WHAT YOU ARE ASKED TO DO: From the entries that follow, reproduce exactly and only the lines from the line with "eventSize ← get_le_at 4 buf evSizeOff;" to the line with "payload ← slice buf hdr total;", endpoints included.

+ + + +

(* ===== verification/WireEvent.v ===== *)
(** * WireEvent: the KMES event parser (wire/event.go)

    [ParseEvent] reads one event from the start of an untrusted buffer (a live
    ring mapping).  The offsets are the ABI's, taken from [Uapi]; the only fact
    used of them is [EventLaws]: the header fields lie inside the fixed base.  The
    theorem characterises the parser completely: which buffers it accepts, and
    where in the buffer every field of the result lies. *)

From S2P Require Import Prelude Outcome Uapi.

Module WireEvent.
Section event.
Context {U : Uapi}.

Definition evSizeOff := KMES_EVENT_SIZE_OFFSET.
Definition evHeaderOff := KMES_EVENT_HEADER_SIZE_OFFSET.
Definition evTimestampOff := KMES_EVENT_TIMESTAMP_NS_OFFSET.
Definition evSequenceOff := KMES_EVENT_SEQUENCE_OFFSET.
Definition evCPUIDOff := KMES_EVENT_CPU_ID_OFFSET.
Definition evOriginOff := KMES_EVENT_ORIGIN_CLASS_OFFSET.
Definition evEffectiveTokenGUIDOff := KMES_EVENT_EFFECTIVE_TOKEN_GUID_OFFSET.
Definition evTrueTokenGUIDOff := KMES_EVENT_TRUE_TOKEN_GUID_OFFSET.
Definition evProcessGUIDOff := KMES_EVENT_PROCESS_GUID_OFFSET.
Definition evGUIDSize := KMES_EVENT_GUID_SIZE.
Definition evTypeLenOff := KMES_EVENT_TYPE_LEN_OFFSET.
Definition evHeaderBase := KMES_EVENT_HEADER_BASE_SIZE.

Record Event := mkEvent {
  EventSize : Z;
  HeaderSize : Z;
  TimestampNS : Z;
  Sequence : Z;
  CPUID : Z;
  Origin : Z;
  EffectiveTokenGUID : bytes;
  TrueTokenGUID : bytes;
  ProcessGUID : bytes;
  EventType : bytes;
  Payload : bytes
}.

(** [int] is 64 bits wide, so the conversions of u32 values lose nothing. *)
Definition ParseEvent (buf : bytes) : outcome Event :=
  if zlen buf <? evHeaderBase then Err ErrBadEvent else
  eventSize ← get_le_at 4 buf evSizeOff;
  headerSize ← get_le_at 4 buf evHeaderOff;
  etlen ← get_le_at 2 buf evTypeLenOff;
  let total := eventSize in
  let hdr := headerSize in
  let typeEnd := evHeaderBase + etlen in
  if (total <? evHeaderBase) || (zlen buf <? total)
     || (hdr <? evHeaderBase) || (total <? hdr) || (hdr <? typeEnd)
  then Err ErrBadEvent else
  ts ← get_le_at 8 buf evTimestampOff;
  seq ← get_le_at 8 buf evSequenceOff;
  cpu ← get_le_at 2 buf evCPUIDOff;
  origin ← index buf evOriginOff;
  eff ← slice buf evEffectiveTokenGUIDOff (evEffectiveTokenGUIDOff + evGUIDSize);
  tru ← slice buf evTrueTokenGUIDOff (evTrueTokenGUIDOff + evGUIDSize);
  proc ← slice buf evProcessGUIDOff (evProcessGUIDOff + evGUIDSize);
  etype ← slice buf evHeaderBase typeEnd;
  payload ← slice buf hdr total;
  Ok (mkEvent eventSize headerSize ts seq cpu (b2z origin) eff tru proc etype payload).

(** ** The layout of an event *)

(** The little-endian field of [n] bytes at [off]. *)
Definition field (n : nat) (buf : bytes) (off : Z) : Z :=
  le_dec (take n (drop (Z.to_nat off) buf)).

(** A buffer that starts with a structurally valid event. *)
Definition valid (buf : bytes) : bool :=
  let total := field 4 buf evSizeOff in
  let hdr := field 4 buf evHeaderOff in
  (evHeaderBase + field 2 buf evTypeLenOff <=? hdr) && (hdr <=? total) && (total <=? zlen buf).

(** The fields of the event laid out at the start of [buf]. *)
Definition view (buf : bytes) : Event :=
  let total := field 4 buf evSizeOff in
  let hdr := field 4 buf evHeaderOff in
  mkEvent total hdr (field 8 buf evTimestampOff) (field 8 buf evSequenceOff)
    (field 2 buf evCPUIDOff) (b2z (default x00 (buf !! Z.to_nat evOriginOff)))
    (zseg evEffectiveTokenGUIDOff (evEffectiveTokenGUIDOff + evGUIDSize) buf)
    (zseg evTrueTokenGUIDOff (evTrueTokenGUIDOff + evGUIDSize) buf)
    (zseg evProcessGUIDOff (evProcessGUIDOff + evGUIDSize) buf)
    (zseg evHeaderBase (evHeaderBase + field 2 buf evTypeLenOff) buf)
    (zseg hdr total buf).

Lemma field_bound n buf off : 0 <= field n buf off.
Proof. apply le_dec_bound. Qed.

Lemma index_default (buf : bytes) i : 0 <= i < zlen buf -> index buf i = Ok (default x00 (buf !! Z.to_nat i)).
Proof.
  intros H. destruct (index_ok buf i H) as [x E]. rewrite E. unfold index in E.
  destruct (i <? 0); [done|]. destruct (buf !! Z.to_nat i); [by apply Ok_inj in E as ->|done].
Qed.

Lemma field_ok_spec base o n : field_ok base (o, n) = true -> 0 <= o /\ 0 <= n /\ o + n <= base.
Proof. unfold field_ok. cbn. rewrite !andb_true_iff, !Z.leb_le. tauto. Qed.

Context {L : EventLaws U}.

Lemma event_fields o n :
  In (o, n) [(evSizeOff, 4); (evHeaderOff, 4); (evTimestampOff, 8); (evSequenceOff, 8);
    (evCPUIDOff, 2); (evOriginOff, 1); (evEffectiveTokenGUIDOff, evGUIDSize);
    (evTrueTokenGUIDOff, evGUIDSize); (evProcessGUIDOff, evGUIDSize); (evTypeLenOff, 2)] ->
  0 <= o /\ 0 <= n /\ o + n <= evHeaderBase.
Proof.
  intros Hin. apply field_ok_spec. pose proof event_fields_ok as E.
  rewrite forallb_forall in E. by apply E.
Qed.

Ltac in_fields := simpl; tauto.

Lemma get_field n buf off : In (off, Z.of_nat n) [(evSizeOff, 4); (evHeaderOff, 4);
    (evTimestampOff, 8); (evSequenceOff, 8); (evCPUIDOff, 2); (evTypeLenOff, 2)] ->
  evHeaderBase <= zlen buf -> get_le_at n buf off = Ok (field n buf off).
Proof.
  intros Hin Hlen. assert (0 <= off /\ 0 <= Z.of_nat n /\ off + Z.of_nat n <= evHeaderBase) as (?&?&?).
  { apply event_fields. simpl in *. tauto. }
  apply get_le_at_ok; lia.
Qed.

Lemma guid_field (buf : bytes) off : In (off, evGUIDSize) [(evEffectiveTokenGUIDOff, evGUIDSize);
    (evTrueTokenGUIDOff, evGUIDSize); (evProcessGUIDOff, evGUIDSize)] ->
  evHeaderBase <= zlen buf -> slice buf off (off + evGUIDSize) = Ok (zseg off (off + evGUIDSize) buf).
Proof.
  intros Hin Hlen. assert (0 <= off /\ 0 <= evGUIDSize /\ off + evGUIDSize <= evHeaderBase) as (?&?&?).
  { apply event_fields. simpl in *. tauto. }
  apply slice_ok; lia.
Qed.

Lemma ParseEvent_eq buf :
  ParseEvent buf = if (zlen buf <? evHeaderBase) || negb (valid buf) then Err ErrBadEvent else Ok (view buf).
Proof.
  unfold ParseEvent, valid. destruct (Z.ltb_spec (zlen buf) evHeaderBase); [done|].
  rewrite !get_field by (done || in_fields). autorewrite with outcome. cbv zeta. cbn [orb].
  pose proof (field_bound 2 buf evTypeLenOff).
  destruct (event_fields evOriginOff 1) as (?&?&?); [in_fields|].
  set (total := field 4 buf evSizeOff). set (hdr := field 4 buf evHeaderOff).
  set (et := field 2 buf evTypeLenOff) in *.
  destruct (Z.ltb_spec total evHeaderBase), (Z.ltb_spec (zlen buf) total), (Z.ltb_spec hdr evHeaderBase),
    (Z.ltb_spec total hdr), (Z.ltb_spec hdr (evHeaderBase + et)), (Z.leb_spec (evHeaderBase + et) hdr),
    (Z.leb_spec hdr total), (Z.leb_spec total (zlen buf)); cbn [orb andb negb]; try reflexivity; try lia.
  rewrite index_default by lia. rewrite !guid_field by (done || in_fields).
  rewrite (slice_ok buf evHeaderBase), (slice_ok buf hdr) by lia. reflexivity.
Qed.

Lemma ParseEvent_cases buf : ParseEvent buf = Err ErrBadEvent \/ ParseEvent buf = Ok (view buf).
Proof. rewrite ParseEvent_eq. destruct (_ || _); auto. Qed.
End event.

(** C4: [ParseEvent] is total and exact.  Whatever the buffer, it does not panic;
    it accepts it exactly when the header base is there and type end, header
    size, event size and buffer length are in order; and the event it returns is the
    one laid out in the buffer, with the payload starting at HeaderSize (not at
    the end of the type string) and ending at EventSize. *)
Theorem ParseEvent_spec {U : Uapi} {L : EventLaws U} (buf : bytes) :
  (ParseEvent buf = Err ErrBadEvent /\ (zlen buf < evHeaderBase \/ valid buf = false))
  \/ (ParseEvent buf = Ok (view buf) /\ valid buf = true
      /\ Payload (view buf) = zseg (HeaderSize (view buf)) (EventSize (view buf)) buf
      /\ zlen (Payload (view buf)) = EventSize (view buf) - HeaderSize (view buf)
      /\ zlen (EventType (view buf)) <= HeaderSize (view buf) - evHeaderBase).
Proof.
  rewrite ParseEvent_eq. destruct (Z.ltb_spec (zlen buf) evHeaderBase); cbn [orb]; [by left; auto|].
  destruct (valid buf) eqn:Hv; [|by left; auto]. right. cbn [negb]. split_and!; [done..| |].
  all: unfold valid in Hv; rewrite !andb_true_iff, !Z.leb_le in Hv; cbn [view Payload EventSize HeaderSize EventType].
  all: pose proof (field_bound 2 buf evTypeLenOff).
  all: destruct (event_fields evOriginOff 1) as (?&?&?); [simpl; tauto|].
  all: rewrite zlen_zseg; lia.
Qed.

(** Parsing reads the event's own bytes only: what follows does not matter. *)
Lemma ParseEvent_app {U : Uapi} {L : EventLaws U} (e : bytes) ev s : ParseEvent e = Ok ev -> ParseEvent (e ++ s) = Ok ev.
Proof.
  rewrite !ParseEvent_eq. destruct (Z.ltb_spec (zlen e) evHeaderBase) as [|Hl]; [done|]. cbn [orb].
  destruct (valid e) eqn:Hv; [|done]. intros <-%Ok_inj.
  assert (Hf : forall n off, 0 <= off -> off + Z.of_nat n <= evHeaderBase -> field n (e ++ s) off = field n e off).
  { intros n off Ho Hn. unfold field. rewrite drop_app_le by (unfold zlen in *; lia).
    rewrite take_app_le by (rewrite length_drop; unfold zlen in *; lia). done. }
  assert (Hz : forall lo hi, 0 <= lo -> hi <= zlen e -> zseg lo hi (e ++ s) = zseg lo hi e).
  { intros lo hi Hlo Hhi. unfold zseg. destruct (Z.lt_ge_cases hi lo); [by replace (Z.to_nat (hi - lo)) with O by lia|].
    rewrite drop_app_le by (unfold zlen in *; lia). rewrite take_app_le by (rewrite length_drop; unfold zlen in *; lia). done. }
  assert (Hin : forall o n, In (o, n) [(evSizeOff, 4); (evHeaderOff, 4); (evTimestampOff, 8); (evSequenceOff, 8);
    (evCPUIDOff, 2); (evOriginOff, 1); (evEffectiveTokenGUIDOff, evGUIDSize);
    (evTrueTokenGUIDOff, evGUIDSize); (evProcessGUIDOff, evGUIDSize); (evTypeLenOff, 2)] -> 0 <= o /\ o + n <= evHeaderBase).
  { intros o n Hin. apply event_fields in Hin. lia. }
  assert (forall n off, In (off, Z.of_nat n) [(evSizeOff, 4); (evHeaderOff, 4); (evTimestampOff, 8); (evSequenceOff, 8);
    (evCPUIDOff, 2); (evTypeLenOff, 2)] -> field n (e ++ s) off = field n e off) as Hfield.
  { intros n off H. assert (0 <= off /\ off + Z.of_nat n <= evHeaderBase) as [? ?] by (apply Hin; simpl in *; tauto). by apply Hf. }
  pose proof (zlen_app e s). pose proof (zlen_nonneg s).
  destruct (Z.ltb_spec (zlen (e ++ s)) evHeaderBase); [lia|]. cbn [orb].
  pose proof Hv as Hv'. unfold valid in Hv'. rewrite !andb_true_iff, !Z.leb_le in Hv'.
  pose proof (field_bound 2 e evTypeLenOff).
  destruct (Hin evOriginOff 1) as [? ?]; [simpl; tauto|].
  unfold valid, view. rewrite !Hfield by (simpl; tauto).
  replace (_ && _ && _) with true by (symmetry; rewrite !andb_true_iff, !Z.leb_le; lia). cbn [negb].
  rewrite lookup_app_l by (unfold zlen in *; lia).
  rewrite !Hz; [done|..]; try lia; destruct (Hin evEffectiveTokenGUIDOff evGUIDSize), (Hin evTrueTokenGUIDOff evGUIDSize),
    (Hin evProcessGUIDOff evGUIDSize); simpl; try tauto; lia.
Qed.

Definition sample_event : bytes :=
  le_enc 4 84 ++ le_enc 4 80 ++ replicate 67 x00 ++ le_enc 2 3 ++ str "abc" ++ [x93; x01; x02; x03] ++ [xff].

Lemma ParseEvent_spec_witness :
  (@ParseEvent pkm sample_event = Err ErrBadEvent
   /\ (zlen sample_event < @evHeaderBase pkm \/ @valid pkm sample_event = false))
  \/ (@ParseEvent pkm sample_event = Ok (@view pkm sample_event) /\ @valid pkm sample_event = true
      /\ Payload (@view pkm sample_event) = zseg (HeaderSize (@view pkm sample_event)) (EventSize (@view pkm sample_event)) sample_event
      /\ zlen (Payload (@view pkm sample_event)) = EventSize (@view pkm sample_event) - HeaderSize (@view pkm sample_event)
      /\ zlen (EventType (@view pkm sample_event)) <= HeaderSize (@view pkm sample_event) - @evHeaderBase pkm).
Proof. exact (@ParseEvent_spec pkm pkm_EventLaws sample_event). Defined.

Example sample_event_parsed :
  EventType <$> @ParseEvent pkm sample_event = Ok (str "abc")
  /\ Payload <$> @ParseEvent pkm sample_event = Ok [x93; x01; x02; x03].
Proof. vm_compute. split; reflexivity. Qed.
End WireEvent.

+ + + +

RESULT:
  eventSize ← get_le_at 4 buf evSizeOff;
  headerSize ← get_le_at 4 buf evHeaderOff;
  etlen ← get_le_at 2 buf evTypeLenOff;
  let total := eventSize in
  let hdr := headerSize in
  let typeEnd := evHeaderBase + etlen in
  if (total <? evHeaderBase) || (zlen buf <? total)
     || (hdr <? evHeaderBase) || (total <? hdr) || (hdr <? typeEnd)
  then Err ErrBadEvent else
  ts ← get_le_at 8 buf evTimestampOff;
  seq ← get_le_at 8 buf evSequenceOff;
  cpu ← get_le_at 2 buf evCPUIDOff;
  origin ← index buf evOriginOff;
  eff ← slice buf evEffectiveTokenGUIDOff (evEffectiveTokenGUIDOff + evGUIDSize);
  tru ← slice buf evTrueTokenGUIDOff (evTrueTokenGUIDOff + evGUIDSize);
  proc ← slice buf evProcessGUIDOff (evProcessGUIDOff + evGUIDSize);
  etype ← slice buf evHeaderBase typeEnd;
  payload ← slice buf hdr total;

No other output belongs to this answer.